(** * IFC STEP to BOT A-box adapter: a shallow embedding of [adapter.py]

    The development follows the four stages of the program:

    - the type registry ([IFC_TO_BOT_ZONE], [IFC_TO_BOT_ELEMENT],
      [IFC_REL_TO_BOT_PROP], [IFC_TYPES_OF_INTEREST]);
    - the record selector [scan_ifc_and_extract_lines];
    - the record parser [parse_selected_ifc_lines];
    - the mapping engine [ifc_to_bot_triples] and the serializer
      [triples_to_ttl].

    Modelling conventions.

    - In the first part a Python [str] is a [list ascii].  It covers
      ASCII text (code points 0..127), which is what an ISO 10303-21 file
      holds; a byte above 127 belongs to no character class and is left
      alone by [upper].  The selector and the parser are embedded a second
      time over Unicode code points, with the character classes of the
      interpreter (module [Unicode]).
    - A Python [int] is a [Z].  In the first part [int(s)] on a digit
      string and the formatting of an integer are total.  The limit of
      the interpreter on the digits of a numeral, beyond which both raise
      [ValueError], is modelled in the second part (modules [Unicode]
      and [Checked]): results there are [Ok] values or [ValueError].
    - A Python [dict] is an association list in insertion order, without
      duplicate keys: iteration order is observable in the output.
    - The three regular expressions of the program are values of a small
      regex syntax, run by a backtracking matcher with the priorities of
      Python's [re] (greedy: longest first; lazy: shortest first).
    - Appending to a result list inside a loop is a [fold_left] threading
      the list. *)

From Stdlib Require Import Ascii String DecimalString DecimalPos DecimalZ.
From Stdlib Require Import ZArith Lia Bool Arith List Permutation.
Import ListNotations.

Local Open Scope list_scope.
Local Open Scope Z_scope.

(* ================================================================== *)
(** * Strings *)
(* ================================================================== *)

(** Python strings, as lists of characters. *)
Definition str : Type := list ascii.

(** A string literal of the source. *)
Definition lit (s : string) : str := list_ascii_of_string s.

Fixpoint str_eqb (a b : str) : bool :=
  match a, b with
  | [], [] => true
  | x :: a', y :: b' => Ascii.eqb x y && str_eqb a' b'
  | _, _ => false
  end.

Definition code (c : ascii) : nat := nat_of_ascii c.

Definition between (lo hi : nat) (c : ascii) : bool :=
  (Nat.leb lo (code c) && Nat.leb (code c) hi)%bool.

(** [\d] on ASCII text: the decimal digits. *)
Definition is_digit (c : ascii) : bool := between 48 57 c.
Section RemoveOne.
Context {A : Type} `{!EqDecision A}.
Implicit Types (x y : A) (l : list A).

Lemma elem_of_remove_one_incl x y l : y ∈ remove_one x l → y ∈ l.
Proof. induction l as [|z l IH]; [done|]. cbn [remove_one]. case_bool_decide; rewrite ?elem_of_cons; tauto. Qed.
Lemma elem_of_remove_one_ne x y l : y ≠ x → y ∈ remove_one x l ↔ y ∈ l.
Proof.
  intros Hy. induction l as [|z l IH]; [done|]. cbn [remove_one]. case_bool_decide; rewrite ?elem_of_cons; [subst z|]; tauto.
Qed.
Lemma NoDup_remove_one x l : NoDup l → NoDup (remove_one x l).
Proof.
  induction 1 as [|z l Hz Hl IH]; [constructor|]. cbn [remove_one]. case_bool_decide; [done|].
  constructor; [|done]. intros Hi. by apply Hz, (elem_of_remove_one_incl x).
Qed.
Lemma elem_of_remove_one x y l : NoDup l → y ∈ remove_one x l ↔ y ∈ l ∧ y ≠ x.
Proof.
  intros Hl. destruct (decide (y = x)) as [->|Hy]; [|rewrite elem_of_remove_one_ne by done; tauto].
  split; [|tauto]. intros Hi. exfalso. induction Hl as [|z l Hz Hl IH]; [by apply not_elem_of_nil in Hi|].
  cbn [remove_one] in Hi. case_bool_decide; [by subst|]. apply elem_of_cons in Hi as [?|?]; [congruence|auto].
Qed.
Lemma remove_one_app x l l' : x ∈ l → remove_one x (l ++ l') = remove_one x l ++ l'.
Proof.
  induction l as [|y l IH]; [by intros ?%not_elem_of_nil|]. cbn [remove_one app]. case_bool_decide; [done|].
  intros [?|?]%elem_of_cons; [congruence|]. cbn. by rewrite IH.
Qed.
Lemma filter_remove_one (f : A → bool) x l : f x = false → List.filter f (remove_one x l) = List.filter f l.
Proof.
  intros Hx. induction l as [|y l IH]; [done|]. cbn [remove_one]. case_bool_decide as E; [subst y|].
  - cbn. by rewrite Hx.
  - cbn. by rewrite IH.
Qed.
(** Seen through a partial function that is injective there. *)
Lemma omap_remove_one {B} `{!EqDecision B} (f : A → option B) x l :
  (∀ y, f y = f x → f x ≠ None → y = x) →
  omap f (remove_one x l) = match f x with Some b => remove_one b (omap f l) | None => omap f l end.
Proof.
  intros Hf. induction l as [|y l IH]; [by destruct (f x)|]. cbn [remove_one]. case_bool_decide as E.
  - subst y. cbn. destruct (f x) as [b|]; cbn; [by rewrite bool_decide_true|done].
  - cbn. rewrite IH. destruct (f y) as [c|] eqn:Ey, (f x) as [b|] eqn:Ex; cbn; try done.
    rewrite bool_decide_false; [done|]. intros ->. apply E, Hf; congruence.
Qed.
Lemma omap_remove_one_None {B} (f : A → option B) x l : f x = None → omap f (remove_one x l) = omap f l.
Proof.
  intros Hx. induction l as [|y l IH]; [done|]. cbn [remove_one]. case_bool_decide as E; [subst y|]; cbn.
  - by rewrite Hx.
  - by rewrite IH.
Qed.
End RemoveOne.
(* ===== verification/UsbRightDatabase.v ===== *)
(** * The right database (services/native/src/usb_right_database.cpp)

    [UsbRightDataBase] wraps a [NativeRdb::RdbStore], a relational store the
    platform provides.  The store is a parameter: [RdbStore] lists the calls the
    sources make on it and on the result sets it returns, [RdbStoreLaws] what
    the callers rely on (the documented behaviour of SQL statements and
    transactions over the table [usbRightInfoTable]).  The wrapper itself, with
    its null checks and error codes, is defined here. *)
From S2P Require Import Prelude UsbErrors.

(** ** Data passed to the store *)

(** A typed value: [PutInt], [PutLong] and [PutString] of [ValuesBucket]. *)
Inductive Value :=
  | VInt (z : Z)
  | VLong (z : Z)
  | VString (s : string).
#[global] Instance Value_eq_dec : EqDecision Value.
Proof. solve_decision. Defined.

Definition ValuesBucket := list (string * Value).

(** The builder calls of [RdbPredicates], in call order. *)
Inductive PredicateCall :=
  | BeginWrap
  | EndWrap
  | And
  | EqualTo (column value : string)
  | In_ (column : string) (values : list string)
  | Distinct.
Definition RdbPredicates := list PredicateCall.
========
* What is needed
Return, word for word, the lines of the data above from the line with "Definition str : Type := list ascii." through the line with "Definition between (lo", inclusive.

* Task response
Definition str : Type := list ascii.

(** A string literal of the source. *)
Definition lit (s : string) : str := list_ascii_of_string s.

Fixpoint str_eqb (a b : str) : bool :=
  match a, b with
  | [], [] => true
  | x :: a', y :: b' => Ascii.eqb x y && str_eqb a' b'
  | _, _ => false
  end.

Definition code (c : ascii) : nat := nat_of_ascii c.

Definition between (lo hi : nat) (c : ascii) : bool :=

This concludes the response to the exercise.